## TASK ITEM
Set down exactly the lines of the records from the top to the line containing "Definition tail_of (msg"; include both.
──────── DATASET RECORDS ────────
(** ** The invariant *)

(** The digest of the whole blocks of [msg]. *)
Definition state_after (msg : list Z) : md5_state :=
  foldl rfc_compress rfc_init (rfc_blocks (length msg / 64) msg).

Definition tail_of (msg : list Z) : list Z := drop (64 * (length msg / 64)) msg.

Record ctx_holds (msg : list Z) (ctx : MD5_CTX) : Prop := CtxHolds {
  ch_state : state ctx = state_after msg;
  ch_count0 : 0 ≤ count0 ctx < 2 ^ 32;
  ch_count1 : 0 ≤ count1 ctx < 2 ^ 32;
  ch_count : count0 ctx + 2 ^ 32 * count1 ctx = (8 * zlen msg) mod 2 ^ 64;
  ch_length : length (buffer ctx) = 64%nat;
  ch_buffer : take (length msg `mod` 64) (buffer ctx) = tail_of msg
}.

(** The lengths one call can take: a [size_t] of [w] bits and an [int]. *)
Definition chunk_size_ok (w n : Z) : Prop :=
  0 ≤ n ∧ ((w = 32 ∧ n < 2 ^ 31) ∨ (w = 64 ∧ n < 2 ^ 29)).

Section update.
Implicit Types (msg input bs : list Z) (ctx : MD5_CTX).

Lemma length_tail_of msg : length (tail_of msg) = (length msg `mod` 64)%nat.
Proof. unfold tail_of. rewrite length_drop, (Nat.Div0.mod_eq _ 64); lia. Qed.

(** Adding bytes that do not complete the block under way, or completing it. *)
Lemma state_after_short msg bs :
  (length msg `mod` 64 + length bs < 64)%nat →
  state_after (msg ++ bs) = state_after msg ∧ tail_of (msg ++ bs) = tail_of msg ++ bs ∧
  (length (msg ++ bs) `mod` 64 = length msg `mod` 64 + length bs)%nat.
Proof.
  intros Hb. pose proof (Nat.div_mod_eq (length msg) 64) as Hd.
  assert (length (msg ++ bs) / 64 = length msg / 64)%nat as E.
  { rewrite length_app. symmetry.
    apply (Nat.div_unique _ 64 _ (length msg `mod` 64 + length bs)); lia. }
  unfold state_after, tail_of. rewrite E, rfc_blocks_app by lia. split; [done|].
  rewrite drop_app_le by lia. split; [done|].
  rewrite (Nat.Div0.mod_eq (length (msg ++ bs)) 64), E, length_app by lia. lia.
Qed.

Lemma state_after_blocks msg bs n :
  length bs = (64 * n)%nat → (length msg `mod` 64 = 0)%nat →
  state_after (msg ++ bs) = foldl rfc_compress (state_after msg) (rfc_blocks n bs) ∧
  tail_of (msg ++ bs) = [] ∧ (length (msg ++ bs) `mod` 64 = 0)%nat.
Proof.
  intros Hb Hm. pose proof (Nat.div_mod_eq (length msg) 64) as Hd.
  assert (length (msg ++ bs) / 64 = length msg / 64 + n)%nat as E.
  { rewrite length_app, Hb. symmetry. apply (Nat.div_unique _ 64 _ 0); lia. }
  unfold state_after, tail_of. rewrite E, rfc_blocks_add, foldl_app, rfc_blocks_app by lia.
  rewrite drop_app_length' by lia. split; [done|]. split.
  - apply drop_ge. rewrite length_app. lia.
  - rewrite (Nat.Div0.mod_eq (length (msg ++ bs)) 64), E, length_app; lia.
Qed.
────────
## EXPECTED ANSWER
(** ** The invariant *)

(** The digest of the whole blocks of [msg]. *)
Definition state_after (msg : list Z) : md5_state :=
  foldl rfc_compress rfc_init (rfc_blocks (length msg / 64) msg).

Definition tail_of (msg : list Z) : list Z := drop (64 * (length msg / 64)) msg.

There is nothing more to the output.